Não é possível, salvo melhor juízo do Plenário do STF, admitir-se a liberação tácita de agrotóxicos e produtos químicos, sem uma análise aprofundada, de cada caso, por parte das autoridades de vigilância ambiental e sanitária. Placitar uma liberação indiscriminada, tal como se pretende por meio da Portaria impugnada, a meu ver, contribuiria para aumentar ainda mais o caos que se instaurou em nosso sistema público de saúde, já altamente sobrecarregado com a pandemia que grassa sem controle.”
Aproveito para destacar algumas das inúmeras ações do governo federal adotadas em 2019 com a intenção de flexibilizar o uso de agrotóxicos. Ainda no inicio daquele ano, o primeiro do mandato de JAir Bolsonaro, foi desativado o Comitê Técnico de Assessoramento de Agrotóxicos (CTA), constituído pelo Decreto 4.074 de 4 de janeiro de 2002. O CTA era o espaço onde IBAMA, ANVISA e MAPA nivelavam procedimentos relacionadas a saúde, ao meio ambiente e eficiência agronômica do venenos.
Com a extinção do CTA, o MAPA passou a centralizar o registro de agrotóxicos no País. Ação concreta desta alteração foi a liberação de 503 novos agrotóxicos em 2019. Ainda naquele ano, foi alterada a classificação toxicológica dos venenos, mais uma afronta a saúde e ao meio ambiente, ação tomada para atender interesses meramente econômicos. Venenos que eram classificados pela irritação na pele ou olhos, que é um primeira manifestação da intoxicação, por exemplo, foram classificados como menos tóxicos ou praticamente sem toxicidade, deixando de ser analisada a irritação de peles e olhos.
Com a decisão, mais de 80% dos agrotóxicos tiveram suas classificações alteradas para menos tóxicos, incluindo o Glifosato, o agrotóxico mais consumido no Brasil e com inúmeras evidências científicas de males à saúde e ao meio ambiente.
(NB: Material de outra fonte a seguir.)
(** * SystemAudio: the matrix-mixing engine and its ownership utilities

    A shallow embedding of [Sources/SystemAudio/SystemAudioMixer.cpp] and
    [Sources/SystemAudio/SystemAudioUtilities.hpp].

    - Machine integers are [Z] with the wrap-around written out.
    - [Float64] is IEEE-754 binary64 as specified by [SpecFloat]
      (precision 53, maximal exponent 1024); [Float32] is binary32.
    - The hosting platform (AudioToolbox) is an interface: a record of
      state transformers over an arbitrary world.  Every call the mixer
      makes is also recorded, with its reply, in a call log.
    - Buffer lists live in a store addressed by pointers; the render
      callback updates that store in place. *)

From stdpp Require Import base list gmap.
From Stdlib Require Import ZArith Lia Bool.
From Stdlib Require Import Floats.SpecFloat.

Local Open Scope Z_scope.

(** ** Machine integers and pointers *)

Definition UInt32 := Z.
Definition SInt32 := Z.

Definition is_UInt32 (z : Z) : Prop := 0 <= z < 2 ^ 32.
Definition is_SInt32 (z : Z) : Prop := - 2 ^ 31 <= z < 2 ^ 31.

(** Conversion to an unsigned 32-bit value, and two's complement wrap of a
    signed 32-bit result. *)
Definition to_UInt32 (z : Z) : UInt32 := z mod 2 ^ 32.
Definition to_SInt32 (z : Z) : SInt32 := (z + 2 ^ 31) mod 2 ^ 32 - 2 ^ 31.

Definition ptr := Z.
Definition nullptr : ptr := 0.

(** ** Floating point *)

Definition Float64 := spec_float.
Definition Float32 := spec_float.

Definition f64_zero : Float64 := S754_zero false.

(** [double + double] *)
Definition f64_add : Float64 -> Float64 -> Float64 := SFadd 53 1024.

(** Integer to [double] conversion (round to nearest even). *)
Definition f64_of_Z (z : Z) : Float64 := binary_normalize 53 1024 z 0 false.

(** The whole number a [double] denotes, when it denotes one. *)
Definition f64_to_Z (x : Float64) : option Z :=
  match x with
  | S754_zero _ => Some 0
  | S754_finite s m e =>
      if 0 <=? e then Some (cond_Zopp s (Zpos m * 2 ^ e))
      else if Zpos m mod 2 ^ (- e) =? 0 then Some (cond_Zopp s (Zpos m / 2 ^ (- e)))
      else None
  | _ => None
  end.

(** [x <= y] on [double]s. *)
Definition f64_le (x y : Float64) : Prop := SFleb x y = true.

(** The values a sample clock takes: +0, a normal positive [double] that is
    at least 1, or +infinity. *)
Definition clockValue (x : Float64) : Prop :=
  x = S754_zero false \/ x = S754_infinity false \/
  exists m e, x = S754_finite false m e /\ Zpos (Pos.size m) = 53 /\ -52 <= e <= 971.

(** The literal [1.0] as an [AudioUnitParameterValue] (a [Float32]). *)
Definition f32_one : Float32 := SFone 24 128.

(** ** CoreAudio types

    The declarations below come from the platform headers
    ([AudioToolbox/AudioToolbox.h]); only the parts the mixer names are
    modelled. *)

Definition OSStatus := SInt32.

(** Modelled from the spec: the platform's status codes are not declared in
    the sources; the spec describes them as a zero/success sentinel plus
    framework-defined error codes for a bad parameter and for a capability
    that is not found.  The two error values are those of the platform
    headers; only their being different from [noErr] is ever used. *)
Definition noErr : OSStatus := 0.
Definition kAudio_ParamError : OSStatus := -50.
Definition kAudioUnitErr_ExtensionNotFound : OSStatus := -66744.

Definition AudioComponent := ptr.
Definition AudioUnit := ptr.

Record AudioComponentDescription := {
  componentType : UInt32;
  componentSubType : UInt32;
  componentManufacturer : UInt32;
  componentFlags : UInt32;
  componentFlagsMask : UInt32
}.

(** Four-character codes 'aumx', 'mxmx' and 'appl'. *)
Definition kAudioUnitType_Mixer : UInt32 := 0x61756d78.
Definition kAudioUnitSubType_MatrixMixer : UInt32 := 0x6d786d78.
Definition kAudioUnitManufacturer_Apple : UInt32 := 0x6170706c.

Record AudioStreamBasicDescription := {
  mSampleRate : Float64;
  mFormatID : UInt32;
  mFormatFlags : UInt32;
  mBytesPerPacket : UInt32;
  mFramesPerPacket : UInt32;
  mBytesPerFrame : UInt32;
  mChannelsPerFrame : UInt32;
  mBitsPerChannel : UInt32
}.

(** [AudioTimeStamp]; the SMPTE time and the reserved word, which the mixer
    only zeroes, are left out. *)
Record AudioTimeStamp := {
  mSampleTime : Float64;
  mHostTime : Z;
  mRateScalar : Float64;
  mWordClockTime : Z;
  mFlags : UInt32
}.

Definition kAudioTimeStampSampleTimeValid : UInt32 := 1.

Record AudioBuffer := {
  mNumberChannels : UInt32;
  mDataByteSize : UInt32;
  mData : ptr
}.

(** A buffer list: the count field and the variable-length array that
    follows it in memory. *)
Record AudioBufferList := {
  mNumberBuffers : UInt32;
  mBuffers : list AudioBuffer
}.

Inductive AudioUnitScope :=
  | kAudioUnitScope_Global
  | kAudioUnitScope_Input
  | kAudioUnitScope_Output.

Inductive AudioUnitPropertyID :=
  | kAudioUnitProperty_BusCount
  | kAudioUnitProperty_StreamFormat
  | kAudioUnitProperty_ShouldAllocateBuffer
  | kAudioUnitProperty_SetRenderCallback.

Inductive AudioUnitParameterID :=
  | kMatrixMixerParam_Volume.

(** The data handed to [AudioUnitSetProperty] ([inData], [inDataSize]). *)
Inductive PropertyData :=
  | PropUInt32 (v : UInt32)
  | PropStreamFormat (asbd : AudioStreamBasicDescription)
  | PropRenderCallback.   (* { .inputProc = renderCallback, .inputProcRefCon = this } *)

(** ** Memory

    Buffer lists are addressed by pointer; sample memory is a separate
    region of bytes. *)

Record Memory := {
  bufferLists : gmap ptr AudioBufferList;
  sampleBytes : gmap ptr Z
}.

Definition storeBufferList (p : ptr) (abl : AudioBufferList) (mem : Memory) : Memory :=
  {| bufferLists := <[p := abl]> (bufferLists mem); sampleBytes := sampleBytes mem |}.
(** * Exploratory-Data-Analysis: the data-preparation core of [app.py]

    A shallow embedding of the pandas operations that [app.py] performs on
    its process-wide feature table [X] and on the derived table
    [X_no_outliers], together with the Flask route functions that drive
    them, written as state transformers.

    Numbers.  pandas stores the feature columns as float64.  The model
    keeps the structure of the float computation (missing entries are NaN,
    NaN and division by zero propagate, every comparison with NaN is
    false) but computes with exact rationals ([Qc]), so rounding is not
    modelled.  The standard deviation is a square root; the model carries
    its square (the sample variance, [ddof = 1], the pandas default) and
    compares squares: for a positive variance [v],
    [|d / sqrt v| < 3] exactly when [d * d / v < 9]
    (lemma [abs_z_lt_3_iff_sq] below, over the reals). *)

From Stdlib Require Import QArith Qcanon Qreals Reals Lra Psatz Lia String.
From stdpp Require Import base list sets numbers strings pretty.

Local Open Scope Qc_scope.
#[local] Set Warnings "-clear-no-such-hyp".

(** ** Cells, columns and frames *)

(** A cell of the feature table: a number, the missing marker NaN, or a
    non-numeric (object) value. *)
Inductive cell : Type :=
  | Num (q : Qc)
  | NaN
  | Str (s : string).

(** Column dtypes, as far as [select_dtypes(include=[np.number])] tells
    them apart. *)
Inductive dtype : Type :=
  | Float64
  | Object.

#[global] Instance cell_eq_dec : EqDecision cell.
Proof. solve_decision. Defined.

#[global] Instance dtype_eq_dec : EqDecision dtype.
Proof. solve_decision. Defined.

(** A row is the list of its cells, in column order. *)
Abbreviation row := (list cell) (only parsing).

(** A DataFrame: the dtype of each column and the rows in index order. *)
Record DataFrame : Type := mkDataFrame {
  dtypes : list dtype;
  rows : list row
}.

(** A float cell: [None] is NaN. *)
Abbreviation float := (option Qc) (only parsing).
(** * AutoSQL: the natural-language-to-SQL pipeline of [main.py]

    A shallow embedding of the two functions of [main.py] that carry logic,
    [generate_sql_query] (prompt template and completion request) and
    [extract_sql_only] (line scan of the completion text), together with the
    Python [str] methods they call, and proofs of the properties stated for
    them.

    Python text is a sequence of Unicode code points: [str] is [list N].
    The [str] methods follow CPython 3.11 (Unicode 14.0.0). *)

From Stdlib Require Import List NArith ZArith Bool Ascii String Lia.
From Stdlib Require Import DecimalString.
Import ListNotations.

Set Warnings "-register-all,-notation-for-abbreviation".

(** ** Python [str] *)

Module PyStr.

Local Open Scope N_scope.

Notation codepoint := N (only parsing).
Notation str := (list N) (only parsing).

(** An ASCII literal, one code point per character. *)
Definition lit (s : string) : str :=
  map N_of_ascii (list_ascii_of_string s).

Definition str_eq_dec : forall a b : str, {a = b} + {a <> b} :=
  list_eq_dec N.eq_dec.

(** [str.isspace] on one character: the code points [str.strip()] removes. *)
Definition isspace (c : codepoint) : bool :=
  ((0x09 <=? c) && (c <=? 0x0D)) || ((0x1C <=? c) && (c <=? 0x20))
  || (c =? 0x85) || (c =? 0xA0) || (c =? 0x1680)
  || ((0x2000 <=? c) && (c <=? 0x200A))
  || (c =? 0x2028) || (c =? 0x2029) || (c =? 0x202F) || (c =? 0x205F)
  || (c =? 0x3000).

(** The line boundaries of [str.splitlines], apart from the pair CR LF. *)
Definition is_linebreak (c : codepoint) : bool :=
  ((0x0A <=? c) && (c <=? 0x0D)) || ((0x1C <=? c) && (c <=? 0x1E))
  || (c =? 0x85) || (c =? 0x2028) || (c =? 0x2029).

Fixpoint drop_while (p : codepoint -> bool) (s : str) : str :=
  match s with
  | [] => []
  | c :: r => if p c then drop_while p r else s
  end.

Definition lstrip (s : str) : str := drop_while isspace s.
Definition rstrip (s : str) : str := rev (drop_while isspace (rev s)).

(** [s.strip()] *)
Definition strip (s : str) : str := rstrip (lstrip s).

Definition mem (c : codepoint) (chars : str) : bool := existsb (N.eqb c) chars.

(** [s.rstrip(chars)] *)
Definition rstrip_chars (chars s : str) : str :=
  rev (drop_while (fun c => mem c chars) (rev s)).

(** [s.startswith(prefix)] *)
Fixpoint startswith (prefix s : str) : bool :=
  match prefix, s with
  | [], _ => true
  | _ :: _, [] => false
  | p :: prefix', c :: s' => (p =? c) && startswith prefix' s'
  end.

(** [s.endswith(suffix)] *)
Definition endswith (suffix s : str) : bool :=
  startswith (rev suffix) (rev s).

(** [sep.join(items)] *)
Fixpoint join (sep : str) (items : list str) : str :=
  match items with
  | [] => []
  | [x] => x
  | x :: rest => x ++ sep ++ join sep rest
  end.

(** [s.splitlines()]: [cur] holds the current line, reversed.  A line is
    closed at every boundary; the text after the last boundary is a line
    only when it is not empty. *)
Fixpoint splitlines_from (cur : str) (s : str) : list str :=
  match s with
  | [] => match cur with [] => [] | _ => [rev cur] end
  | c :: r =>
      if is_linebreak c then
        match r with
        | c' :: r' =>
            if (c =? 0x0D) && (c' =? 0x0A)
            then rev cur :: splitlines_from [] r'
            else rev cur :: splitlines_from [] r
        | [] => rev cur :: splitlines_from [] r
        end
      else splitlines_from (c :: cur) r
  end.

Definition splitlines (s : str) : list str := splitlines_from [] s.

(** The uppercase mapping of [str.upper]: the simple mappings as arithmetic
    runs [(first, last, step, upper of first)], and the characters whose
    uppercase form is several code points. *)
Definition upper_ranges : list (N * N * N * N) :=
  [ (0x61, 0x7A, 1, 0x41); (0xB5, 0xB5, 1, 0x39C); (0xE0, 0xF6, 1, 0xC0);
    (0xF8, 0xFE, 1, 0xD8); (0xFF, 0xFF, 1, 0x178); (0x101, 0x12F, 2, 0x100);
    (0x131, 0x131, 1, 0x49); (0x133, 0x137, 2, 0x132); (0x13A, 0x148, 2, 0x139);
    (0x14B, 0x177, 2, 0x14A); (0x17A, 0x17E, 2, 0x179); (0x17F, 0x17F, 1, 0x53);
    (0x180, 0x180, 1, 0x243); (0x183, 0x185, 2, 0x182); (0x188, 0x188, 1, 0x187);
    (0x18C, 0x18C, 1, 0x18B); (0x192, 0x192, 1, 0x191); (0x195, 0x195, 1, 0x1F6);
    (0x199, 0x199, 1, 0x198); (0x19A, 0x19A, 1, 0x23D); (0x19E, 0x19E, 1, 0x220);
    (0x1A1, 0x1A5, 2, 0x1A0); (0x1A8, 0x1A8, 1, 0x1A7); (0x1AD, 0x1AD, 1, 0x1AC);
    (0x1B0, 0x1B0, 1, 0x1AF); (0x1B4, 0x1B6, 2, 0x1B3); (0x1B9, 0x1B9, 1, 0x1B8);
    (0x1BD, 0x1BD, 1, 0x1BC); (0x1BF, 0x1BF, 1, 0x1F7); (0x1C5, 0x1C5, 1, 0x1C4);
    (0x1C6, 0x1C6, 1, 0x1C4); (0x1C8, 0x1C8, 1, 0x1C7); (0x1C9, 0x1C9, 1, 0x1C7);
    (0x1CB, 0x1CB, 1, 0x1CA); (0x1CC, 0x1CC, 1, 0x1CA); (0x1CE, 0x1DC, 2, 0x1CD);
    (0x1DD, 0x1DD, 1, 0x18E); (0x1DF, 0x1EF, 2, 0x1DE); (0x1F2, 0x1F2, 1, 0x1F1);
    (0x1F3, 0x1F3, 1, 0x1F1); (0x1F5, 0x1F5, 1, 0x1F4); (0x1F9, 0x21F, 2, 0x1F8);
    (0x223, 0x233, 2, 0x222); (0x23C, 0x23C, 1, 0x23B); (0x23F, 0x240, 1, 0x2C7E);
    (0x242, 0x242, 1, 0x241); (0x247, 0x24F, 2, 0x246); (0x250, 0x250, 1, 0x2C6F);
    (0x251, 0x251, 1, 0x2C6D); (0x252, 0x252, 1, 0x2C70); (0x253, 0x253, 1, 0x181);
    (0x254, 0x254, 1, 0x186); (0x256, 0x257, 1, 0x189); (0x259, 0x259, 1, 0x18F);
    (0x25B, 0x25B, 1, 0x190); (0x25C, 0x25C, 1, 0xA7AB); (0x260, 0x260, 1, 0x193);
    (0x261, 0x261, 1, 0xA7AC); (0x263, 0x263, 1, 0x194); (0x265, 0x265, 1, 0xA78D);
    (0x266, 0x266, 1, 0xA7AA); (0x268, 0x268, 1, 0x197); (0x269, 0x269, 1, 0x196);
    (0x26A, 0x26A, 1, 0xA7AE); (0x26B, 0x26B, 1, 0x2C62); (0x26C, 0x26C, 1, 0xA7AD);
    (0x26F, 0x26F, 1, 0x19C); (0x271, 0x271, 1, 0x2C6E); (0x272, 0x272, 1, 0x19D);
    (0x275, 0x275, 1, 0x19F); (0x27D, 0x27D, 1, 0x2C64); (0x280, 0x280, 1, 0x1A6);
    (0x282, 0x282, 1, 0xA7C5); (0x283, 0x283, 1, 0x1A9); (0x287, 0x287, 1, 0xA7B1);
    (0x288, 0x288, 1, 0x1AE); (0x289, 0x289, 1, 0x244); (0x28A, 0x28B, 1, 0x1B1);
    (0x28C, 0x28C, 1, 0x245); (0x292, 0x292, 1, 0x1B7); (0x29D, 0x29D, 1, 0xA7B2);
    (0x29E, 0x29E, 1, 0xA7B0); (0x345, 0x345, 1, 0x399); (0x371, 0x373, 2, 0x370);
    (0x377, 0x377, 1, 0x376); (0x37B, 0x37D, 1, 0x3FD); (0x3AC, 0x3AC, 1, 0x386);
    (0x3AD, 0x3AF, 1, 0x388); (0x3B1, 0x3C1, 1, 0x391); (0x3C2, 0x3C2, 1, 0x3A3);
    (0x3C3, 0x3CB, 1, 0x3A3); (0x3CC, 0x3CC, 1, 0x38C); (0x3CD, 0x3CE, 1, 0x38E);
    (0x3D0, 0x3D0, 1, 0x392); (0x3D1, 0x3D1, 1, 0x398); (0x3D5, 0x3D5, 1, 0x3A6);
    (0x3D6, 0x3D6, 1, 0x3A0); (0x3D7, 0x3D7, 1, 0x3CF); (0x3D9, 0x3EF, 2, 0x3D8);
    (0x3F0, 0x3F0, 1, 0x39A); (0x3F1, 0x3F1, 1, 0x3A1); (0x3F2, 0x3F2, 1, 0x3F9);
    (0x3F3, 0x3F3, 1, 0x37F); (0x3F5, 0x3F5, 1, 0x395); (0x3F8, 0x3F8, 1, 0x3F7);
    (0x3FB, 0x3FB, 1, 0x3FA); (0x430, 0x44F, 1, 0x410); (0x450, 0x45F, 1, 0x400);
    (0x461, 0x481, 2, 0x460); (0x48B, 0x4BF, 2, 0x48A); (0x4C2, 0x4CE, 2, 0x4C1);
    (0x4CF, 0x4CF, 1, 0x4C0); (0x4D1, 0x52F, 2, 0x4D0); (0x561, 0x586, 1, 0x531);
    (0x10D0, 0x10FA, 1, 0x1C90); (0x10FD, 0x10FF, 1, 0x1CBD); (0x13F8, 0x13FD, 1, 0x13F0);
    (0x1C80, 0x1C80, 1, 0x412); (0x1C81, 0x1C81, 1, 0x414); (0x1C82, 0x1C82, 1, 0x41E);
    (0x1C83, 0x1C84, 1, 0x421); (0x1C85, 0x1C85, 1, 0x422); (0x1C86, 0x1C86, 1, 0x42A);
    (0x1C87, 0x1C87, 1, 0x462); (0x1C88, 0x1C88, 1, 0xA64A); (0x1D79, 0x1D79, 1, 0xA77D);
    (0x1D7D, 0x1D7D, 1, 0x2C63); (0x1D8E, 0x1D8E, 1, 0xA7C6); (0x1E01, 0x1E95, 2, 0x1E00);
    (0x1E9B, 0x1E9B, 1, 0x1E60); (0x1EA1, 0x1EFF, 2, 0x1EA0); (0x1F00, 0x1F07, 1, 0x1F08);
    (0x1F10, 0x1F15, 1, 0x1F18); (0x1F20, 0x1F27, 1, 0x1F28); (0x1F30, 0x1F37, 1, 0x1F38);
    (0x1F40, 0x1F45, 1, 0x1F48); (0x1F51, 0x1F57, 2, 0x1F59); (0x1F60, 0x1F67, 1, 0x1F68);
    (0x1F70, 0x1F71, 1, 0x1FBA); (0x1F72, 0x1F75, 1, 0x1FC8); (0x1F76, 0x1F77, 1, 0x1FDA);
    (0x1F78, 0x1F79, 1, 0x1FF8); (0x1F7A, 0x1F7B, 1, 0x1FEA); (0x1F7C, 0x1F7D, 1, 0x1FFA);
    (0x1FB0, 0x1FB1, 1, 0x1FB8); (0x1FBE, 0x1FBE, 1, 0x399); (0x1FD0, 0x1FD1, 1, 0x1FD8);
    (0x1FE0, 0x1FE1, 1, 0x1FE8); (0x1FE5, 0x1FE5, 1, 0x1FEC); (0x214E, 0x214E, 1, 0x2132);
    (0x2170, 0x217F, 1, 0x2160); (0x2184, 0x2184, 1, 0x2183); (0x24D0, 0x24E9, 1, 0x24B6);
    (0x2C30, 0x2C5F, 1, 0x2C00); (0x2C61, 0x2C61, 1, 0x2C60); (0x2C65, 0x2C65, 1, 0x23A);
    (0x2C66, 0x2C66, 1, 0x23E); (0x2C68, 0x2C6C, 2, 0x2C67); (0x2C73, 0x2C73, 1, 0x2C72);
    (0x2C76, 0x2C76, 1, 0x2C75); (0x2C81, 0x2CE3, 2, 0x2C80); (0x2CEC, 0x2CEE, 2, 0x2CEB);
    (0x2CF3, 0x2CF3, 1, 0x2CF2); (0x2D00, 0x2D25, 1, 0x10A0); (0x2D27, 0x2D27, 1, 0x10C7);
    (0x2D2D, 0x2D2D, 1, 0x10CD); (0xA641, 0xA66D, 2, 0xA640); (0xA681, 0xA69B, 2, 0xA680);
    (0xA723, 0xA72F, 2, 0xA722); (0xA733, 0xA76F, 2, 0xA732); (0xA77A, 0xA77C, 2, 0xA779);
    (0xA77F, 0xA787, 2, 0xA77E); (0xA78C, 0xA78C, 1, 0xA78B); (0xA791, 0xA793, 2, 0xA790);
    (0xA794, 0xA794, 1, 0xA7C4); (0xA797, 0xA7A9, 2, 0xA796); (0xA7B5, 0xA7C3, 2, 0xA7B4);
    (0xA7C8, 0xA7CA, 2, 0xA7C7); (0xA7D1, 0xA7D1, 1, 0xA7D0); (0xA7D7, 0xA7D9, 2, 0xA7D6);
    (0xA7F6, 0xA7F6, 1, 0xA7F5); (0xAB53, 0xAB53, 1, 0xA7B3); (0xAB70, 0xABBF, 1, 0x13A0);
    (0xFF41, 0xFF5A, 1, 0xFF21); (0x10428, 0x1044F, 1, 0x10400); (0x104D8, 0x104FB, 1, 0x104B0);
    (0x10597, 0x105BB, 2, 0x10570); (0x10598, 0x105A0, 2, 0x10571); (0x105A4, 0x105B0, 2, 0x1057D);
    (0x105B4, 0x105B8, 2, 0x1058D); (0x105BC, 0x105BC, 1, 0x10595); (0x10CC0, 0x10CF2, 1, 0x10C80);
    (0x118C0, 0x118DF, 1, 0x118A0); (0x16E60, 0x16E7F, 1, 0x16E40); (0x1E922, 0x1E943, 1, 0x1E900) ].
Esse veneno já acumula inúmeras ações na justiça de diversos países, inclusive nos EUA, onde a justiça tem dado ganho de causas para as pessoas que sofreram as consequências do seu uso, adquirindo doenças como o câncer, entre outras.
Atualmente, em plena pandemia de Coronavírus, o MAPA toma uma decisão inconsequente de liberar mais agrotóxicos. O ato número 26, de 01/04/2020, publicado no dia 03 de abril, liberou mais 46 novos agrotóxicos. A decisão do Ministro Lewandowski, resgata, portanto, a importância do debate sobre o modelo de produção de alimentos que queremos para o nosso País.